District of North Vancouver has fined a dog owner $300 after the dog attacked a four-year-old child in Deep Cove early last month.
On September 2, Sara Elahi and her family were about to enjoy their lunch outside a pizza joint on Gallant Avenue when a dog attacked her four-year-old son, Dani Elahi.
“All I remember is hearing Dani scream and me taking a dive on my knees to just grab him and kick the dog away. I fell back with Dani in my arms and at this point the dog owner had reached and picked up the dog at this point,” says Elahi.
Elahi says she soon realised that the dog had left her son with a serious injury.

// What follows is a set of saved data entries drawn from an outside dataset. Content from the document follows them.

Lemma val_d : val tight ed_d d.
Proof. apply val_const; [|by vm_compute]. unfold ed_d, fe. rewrite of_Z_eq. by vm_compute. Qed.

Lemma val_d2 : val tight (2 * ed_d)%fp d2.
Proof. apply val_const; [|by vm_compute]. unfold ed_d, fe. rewrite <- of_Z_mul, of_Z_eq. by vm_compute. Qed.

Lemma val_SqrtM1 : val tight sqrt_m1 SqrtM1.
Proof. apply val_const; [|by vm_compute]. unfold sqrt_m1, fe. rewrite of_Z_eq. by vm_compute. Qed.

Lemma val_one : val tight 1%fp FeOne.
Proof. by apply val_const. Qed.

Lemma val_zero : val tight 0%fp FeZero.
Proof. by apply val_const. Qed.

(** ** Representations of points *)

Local Open Scope fp_scope.

Definition rep_projective (p : ProjectiveGroupElement) (P : point) : Prop :=
  exists z, z <> 0 /\ val frozen_bound (px P * z) (p_X p) /\ val tight (py P * z) (p_Y p) /\ val tight z (p_Z p).

Definition rep_extended (p : ExtendedGroupElement) (P : point) : Prop :=
  exists z, z <> 0 /\ val frozen_bound (px P * z) (e_X p) /\ val tight (py P * z) (e_Y p) /\ val tight z (e_Z p) /\
    val tight (px P * py P * z) (e_T p).

Definition rep_completed (p : CompletedGroupElement) (P : point) : Prop :=
  exists z t, z <> 0 /\ t <> 0 /\ val (3 * tight) (px P * z) (c_X p) /\ val (3 * tight) (py P * t) (c_Y p) /\
    val (3 * tight) z (c_Z p) /\ val (3 * tight) t (c_T p).

Definition rep_precomputed (p : PreComputedGroupElement) (P : point) : Prop :=
  val tight (py P + px P) (pc_yPlusX p) /\ val tight (py P - px P) (pc_yMinusX p) /\ val tight (2 * ed_d * px P * py P) (pc_xy2d p).

Definition rep_cached (p : CachedGroupElement) (P : point) : Prop :=
  exists z, z <> 0 /\ val loose ((py P + px P) * z) (ca_yPlusX p) /\ val loose ((py P - px P) * z) (ca_yMinusX p) /\
    val tight z (ca_Z p) /\ val tight (2 * ed_d * px P * py P * z) (ca_T2d p).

“I looked down at Dani and noticed that my right hand was bloody. I moved my hand for a second and saw his ear torn up and earlobe hanging,” she says.
Dani was in surgery for over two hours at the Lions Gate Hospital to have his ear repaired, but the incident has left him scared, and his parents are now seeking therapy for him.

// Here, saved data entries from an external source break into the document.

Definition base_26 : list PreComputedGroupElement :=
  [mkPreComputed
     (FE (-6898905) 9824394 (-12304779) (-4401089) (-31397141) (-6276835) 32574489 12532905 (-7503072) (-8675347))
     (FE (-27343522) (-16515468) (-27151524) (-10722951) 946346 16291093 254968 7168080 21676107 (-1943028))
     (FE 21260961 (-8424752) (-16831886) (-11920822) (-23677961) 3968121 (-3651949) (-6215466) (-3556191) (-7913075));
   mkPreComputed
     (FE 16544754 13250366 (-16804428) 15546242 (-4583003) 12757258 (-2462308) (-8680336) (-18907032) (-9662799))
     (FE (-2415239) (-15577728) 18312303 4964443 (-15272530) (-12653564) 26820651 16690659 25459437 (-4564609))
     (FE (-25144690) 11425020 28423002 (-11020557) (-6144921) (-15826224) 9142795 (-2391602) (-6432418) (-1644817));
   mkPreComputed
     (FE (-23104652) 6253476 16964147 (-3768872) (-25113972) (-12296437) (-27457225) (-16344658) 6335692 7249989)
     (FE (-30333227) 13979675 7503222 (-12368314) (-11956721) (-4621693) (-30272269) 2682242 25993170 (-12478523))
     (FE 4364628 5930691 32304656 (-10044554) (-8054781) 15091131 22857016 (-10598955) 31820368 15075278);
   mkPreComputed
     (FE 31879134 (-8918693) 17258761 90626 (-8041836) (-4917709) 24162788 (-9650886) (-17970238) 12833045)
     (FE 19073683 14851414 (-24403169) (-11860168) 7625278 11091125 (-19619190) 2074449 (-9413939) 14905377)
     (FE 24483667 (-11935567) (-2518866) (-11547418) (-1553130) 15355506 (-25282080) 9253129 27628530 (-7555480));
   mkPreComputed
     (FE 17597607 8340603 19355617 552187 26198470 (-3176583) 4593324 (-9157582) (-14110875) 15297016)
     (FE 510886 14337390 (-31785257) 16638632 6328095 2713355 (-20217417) (-11864220) 8683221 2921426)
     (FE 18606791 11874196 27155355 (-5281482) (-24031742) 6265446 (-25178240) (-1278924) 4674690 13890525);
   mkPreComputed
     (FE 13609624 13069022 (-27372361) (-13055908) 24360586 9592974 14977157 9835105 4389687 288396)
     (FE 9922506 (-519394) 13613107 5883594 (-18758345) (-434263) (-12304062) 8317628 23388070 16052080)
     (FE 12720016 11937594 (-31970060) (-5028689) 26900120 8561328 (-20155687) (-11632979) (-14754271) (-10812892));
   mkPreComputed
     (FE 15961858 14150409 26716931 (-665832) (-22794328) 13603569 11829573 7467844 (-28822128) 929275)
     (FE 11038231 (-11582396) (-27310482) (-7316562) (-10498527) (-16307831) (-23479533) (-9371869) (-21393143) 2465074)
     (FE 20017163 (-4323226) 27915242 1529148 12396362 15675764 13817261 (-9658066) 2463391 (-4622140));
   mkPreComputed
     (FE (-16358878) (-12663911) (-12065183) 4996454 (-1256422) 1073572 9583558 12851107 4003896 12673717)
     (FE (-1731589) (-15155870) (-3262930) 16143082 19294135 13385325 14741514 (-9103726) 7903886 2348101)
     (FE 24536016 (-16515207) 12715592 (-3862155) 1511293 10047386 (-3842346) (-7129159) (-28377538) 10048127)].

Definition base_27 : list PreComputedGroupElement :=
  [mkPreComputed
     (FE (-12622226) (-6204820) 30718825 2591312 (-10617028) 12192840 18873298 (-7297090) (-32297756) 15221632)
     (FE (-26478122) (-11103864) 11546244 (-1852483) 9180880 7656409 (-21343950) 2095755 29769758 6593415)
     (FE (-31994208) (-2907461) 4176912 3264766 12538965 (-868111) 26312345 (-6118678) 30958054 8292160);
   mkPreComputed
     (FE 31429822 (-13959116) 29173532 15632448 12174511 (-2760094) 32808831 3977186 26143136 (-3148876))
     (FE 22648901 1402143 (-22799984) 13746059 7936347 365344 (-8668633) (-1674433) (-3758243) (-2304625))
     (FE (-15491917) 8012313 (-2514730) (-12702462) (-23965846) (-10254029) (-1612713) (-1535569) (-16664475) 8194478);
   mkPreComputed
     (FE 27338066 (-7507420) (-7414224) 10140405 (-19026427) (-6589889) 27277191 8855376 28572286 3005164)
     (FE 26287124 4821776 25476601 (-4145903) (-3764513) (-15788984) (-18008582) 1182479 (-26094821) (-13079595))
     (FE (-7171154) 3178080 23970071 6201893 (-17195577) (-4489192) (-21876275) (-13982627) 32208683 (-1198248));
   mkPreComputed
     (FE (-16657702) 2817643 (-10286362) 14811298 6024667 13349505 (-27315504) (-10497842) (-27672585) (-11539858))
     (FE 15941029 (-9405932) (-21367050) 8062055 31876073 (-238629) (-15278393) (-1444429) 15397331 (-4130193))
     (FE 8934485 (-13485467) (-23286397) (-13423241) (-32446090) 14047986 31170398 (-1441021) (-27505566) 15087184);
   mkPreComputed
     (FE (-18357243) (-2156491) 24524913 (-16677868) 15520427 (-6360776) (-15502406) 11461896 16788528 (-5868942))
     (FE (-1947386) 16013773 21750665 3714552 (-17401782) (-16055433) (-3770287) (-10323320) 31322514 (-11615635))
     (FE 21426655 (-5650218) (-13648287) (-5347537) (-28812189) (-4920970) (-18275391) (-14621414) 13040862 (-12112948));
   mkPreComputed
     (FE 11293895 12478086 (-27136401) 15083750 (-29307421) 14748872 14555558 (-13417103) 1613711 4896935)
     (FE (-25894883) 15323294 (-8489791) (-8057900) 25967126 (-13425460) 2825960 (-4897045) (-23971776) (-11267415))
     (FE (-15924766) (-5229880) (-17443532) 6410664 3622847 10243618 20615400 12405433 (-23753030) (-8436416));
   mkPreComputed
     (FE (-7091295) 12556208 (-20191352) 9025187 (-17072479) 4333801 4378436 2432030 23097949 (-566018))
     (FE 4565804 (-16025654) 20084412 (-7842817) 1724999 189254 24767264 10103221 (-18512313) 2424778)
     (FE 366633 (-11976806) 8173090 (-6890119) 30788634 5745705 (-7168678) 1344109 (-3642553) 12412659);
   mkPreComputed
     (FE (-24001791) 7690286 14929416 (-168257) (-32210835) (-13412986) 24162697 (-15326504) (-3141501) 11179385)
     (FE 18289522 (-14724954) 8056945 16430056 (-21729724) 7842514 (-6001441) (-1486897) (-18684645) (-11443503))
     (FE 476239 6601091 (-6152790) (-9723375) 17503545 (-4863900) 27672959 13403813 11052904 5219329)].

Definition base_28 : list PreComputedGroupElement :=
  [mkPreComputed
     (FE 20678546 (-8375738) (-32671898) 8849123 (-5009758) 14574752 31186971 (-3973730) 9014762 (-8579056))
     (FE (-13644050) (-10350239) (-15962508) 5075808 (-1514661) (-11534600) (-33102500) 9160280 8473550 (-3256838))
     (FE 24900749 14435722 17209120 (-15292541) (-22592275) 9878983 (-7689309) (-16335821) (-24568481) 11788948);
   mkPreComputed
     (FE (-3118155) (-11395194) (-13802089) 14797441 9652448 (-6845904) (-20037437) 10410733 (-24568470) (-1458691))
     (FE (-15659161) 16736706 (-22467150) 10215878 (-9097177) 7563911 11871841 (-12505194) (-18513325) 8464118)
     (FE (-23400612) 8348507 (-14585951) (-861714) (-3950205) (-6373419) 14325289 8628612 33313881 (-8370517));
   mkPreComputed
     (FE (-20186973) (-4967935) 22367356 5271547 (-1097117) (-4788838) (-24805667) (-10236854) (-8940735) (-5818269))
     (FE (-6948785) (-1795212) (-32625683) (-16021179) 32635414 (-7374245) 15989197 (-12838188) 28358192 (-4253904))
     (FE (-23561781) (-2799059) (-32351682) (-1661963) (-9147719) 10429267 (-16637684) 4072016 (-5351664) 5596589);
   mkPreComputed
     (FE (-28236598) (-3390048) 12312896 6213178 3117142 16078565 29266239 2557221 1768301 15373193)
     (FE (-7243358) (-3246960) (-4593467) (-7553353) (-127927) (-912245) (-1090902) (-4504991) (-24660491) 3442910)
     (FE (-30210571) 5124043 14181784 8197961 18964734 (-11939093) 22597931 7176455 (-18585478) 13365930);
   mkPreComputed
     (FE (-7877390) (-1499958) 8324673 4690079 6261860 890446 24538107 (-8570186) (-9689599) (-3031667))
     (FE 25008904 (-10771599) (-4305031) (-9638010) 16265036 15721635 683793 (-11823784) 15723479 (-15163481))
     (FE (-9660625) 12374379 (-27006999) (-7026148) (-7724114) (-12314514) 11879682 5400171 519526 (-1235876));
   mkPreComputed
     (FE 22258397 (-16332233) (-7869817) 14613016 (-22520255) (-2950923) (-20353881) 7315967 16648397 7605640)
     (FE (-8081308) (-8464597) (-8223311) 9719710 19259459 (-15348212) 23994942 (-5281555) (-9468848) 4763278)
     (FE (-21699244) 9220969 (-15730624) 1084137 (-25476107) (-2852390) 31088447 (-7764523) (-11356529) 728112);
   mkPreComputed
     (FE 26047220 (-11751471) (-6900323) (-16521798) 24092068 9158119 (-4273545) (-12555558) (-29365436) (-5498272))
     (FE 17510331 (-322857) 5854289 8403524 17133918 (-3112612) (-28111007) 12327945 10750447 10014012)
     (FE (-10312768) 3936952 9156313 (-8897683) 16498692 (-994647) (-27481051) (-666732) 3424691 7540221);
   mkPreComputed
     (FE 30322361 (-6964110) 11361005 (-4143317) 7433304 4989748 (-7071422) (-16317219) (-9244265) 15258046)
     (FE 13054562 (-2779497) 19155474 469045 (-12482797) 4566042 5631406 2711395 1062915 (-5136345))
     (FE (-19240248) (-11254599) (-29509029) (-7499965) (-5835763) 13005411 (-6066489) 12194497 32960380 1459310)].

Definition base_29 : list PreComputedGroupElement :=
  [mkPreComputed
     (FE 19852034 7027924 23669353 10020366 8586503 (-6657907) 394197 (-6101885) 18638003 (-11174937))
     (FE 31395534 15098109 26581030 8030562 (-16527914) (-5007134) 9012486 (-7584354) (-6643087) (-5442636))
     (FE (-9192165) (-2347377) (-1997099) 4529534 25766844 607986 (-13222) 9677543 (-32294889) (-6456008));
   mkPreComputed
     (FE (-2444496) (-149937) 29348902 8186665 1873760 12489863 (-30934579) (-7839692) (-7852844) (-8138429))
     (FE (-15236356) (-15433509) 7766470 746860 26346930 (-10221762) (-27333451) 10754588 (-9431476) 5203576)
     (FE 31834314 14135496 (-770007) 5159118 20917671 (-16768096) (-7467973) (-7337524) 31809243 7347066);
   mkPreComputed
     (FE (-9606723) (-11874240) 20414459 13033986 13716524 (-11691881) 19797970 (-12211255) 15192876 (-2087490))
     (FE (-12663563) (-2181719) 1168162 (-3804809) 26747877 (-14138091) 10609330 12694420 33473243 (-13382104))
     (FE 33184999 11180355 15832085 (-11385430) (-1633671) 225884 15089336 (-11023903) (-6135662) 14480053);
   mkPreComputed
     (FE 31308717 (-5619998) 31030840 (-1897099) 15674547 (-6582883) 5496208 13685227 27595050 8737275)
     (FE (-20318852) (-15150239) 10933843 (-16178022) 8335352 (-7546022) (-31008351) (-12610604) 26498114 66511)
     (FE 22644454 (-8761729) (-16671776) 4884562 (-3105614) (-13559366) 30540766 (-4286747) (-13327787) (-7515095));
   mkPreComputed
     (FE (-28017847) 9834845 18617207 (-2681312) (-3401956) (-13307506) 8205540 13585437 (-17127465) 15115439)
     (FE 23711543 (-672915) 31206561 (-8362711) 6164647 (-9709987) (-33535882) (-1426096) 8236921 16492939)
     (FE (-23910559) (-13515526) (-26299483) (-4503841) 25005590 (-7687270) 19574902 10071562 6708380 (-6222424));
   mkPreComputed
     (FE 2101391 (-4930054) 19702731 2367575 (-15427167) 1047675 5301017 9328700 29955601 (-11678310))
     (FE 3096359 9271816 (-21620864) (-15521844) (-14847996) (-7592937) (-25892142) (-12635595) (-9917575) 6216608)
     (FE (-32615849) 338663 (-25195611) 2510422 (-29213566) (-13820213) 24822830 (-6146567) (-26767480) 7525079);
   mkPreComputed
     (FE (-23066649) (-13985623) 16133487 (-7896178) (-3389565) 778788 (-910336) (-2782495) (-19386633) 11994101)
     (FE 21691500 (-13624626) (-641331) (-14367021) 3285881 (-3483596) (-25064666) 9718258 (-7477437) 13381418)
     (FE 18445390 (-4202236) 14979846 11622458 (-1727110) (-3582980) 23111648 (-6375247) 28535282 15779576);
   mkPreComputed
     (FE 30098053 3089662 (-9234387) 16662135 (-21306940) 11308411 (-14068454) 12021730 9955285 (-16303356))
     (FE 9734894 (-14576830) (-7473633) (-9138735) 2060392 11313496 (-18426029) 9924399 20194861 13380996)
     (FE (-26378102) (-7965207) (-22167821) 15789297 (-18055342) (-6168792) (-1984914) 15707771 26342023 10146099)].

“Emotionally he is very traumatized and scared to leave the home,” Elahi says.
She says the dog had a leash on, but it was not tied to anything. The dog was sitting under a table off-leash, she adds.
Elahi says she would like DNV to set heavy fines for owners who have their dogs off leash where they aren’t supposed to be and to ensure that dog owners take this responsibility seriously.
“I certainly don’t think a $300 fine is going to teach a lesson. It’s a joke really. I don’t know what the purpose of this entire process is because it certainly doesn’t protect the public from a clearly aggressive dog, it doesn’t hold the owner accountable in any way with such a ridiculous fine, and it most certainly does not cover the physical, emotional, and financial trauma and expense that my family has incurred through this,” Elahi says.
She would also like DNV to take immediate action when something like this happens.
“There’s so much risk of this happening again with this dog, and we are waiting for them to review the incident. I feel like the matter is being taken very lightly,” she says.
Cassie Brondgeest, communications coordinator with DNV, says the district takes this type of incident very seriously.
“We take this type of incident very seriously. The dog involved meets the definition of ‘aggressive’ as defined in our Dog Tax and Regulation Bylaw (5981). This means that certain requirements must be met if the dog returns to the District of North Vancouver, including: the dog must be leashed and muzzled; and the dog must be under the owners’ control at all times,” Brondgeest says.
Besides issuing a ticket, the DNV has also notified the dog owner’s home municipality about the incident.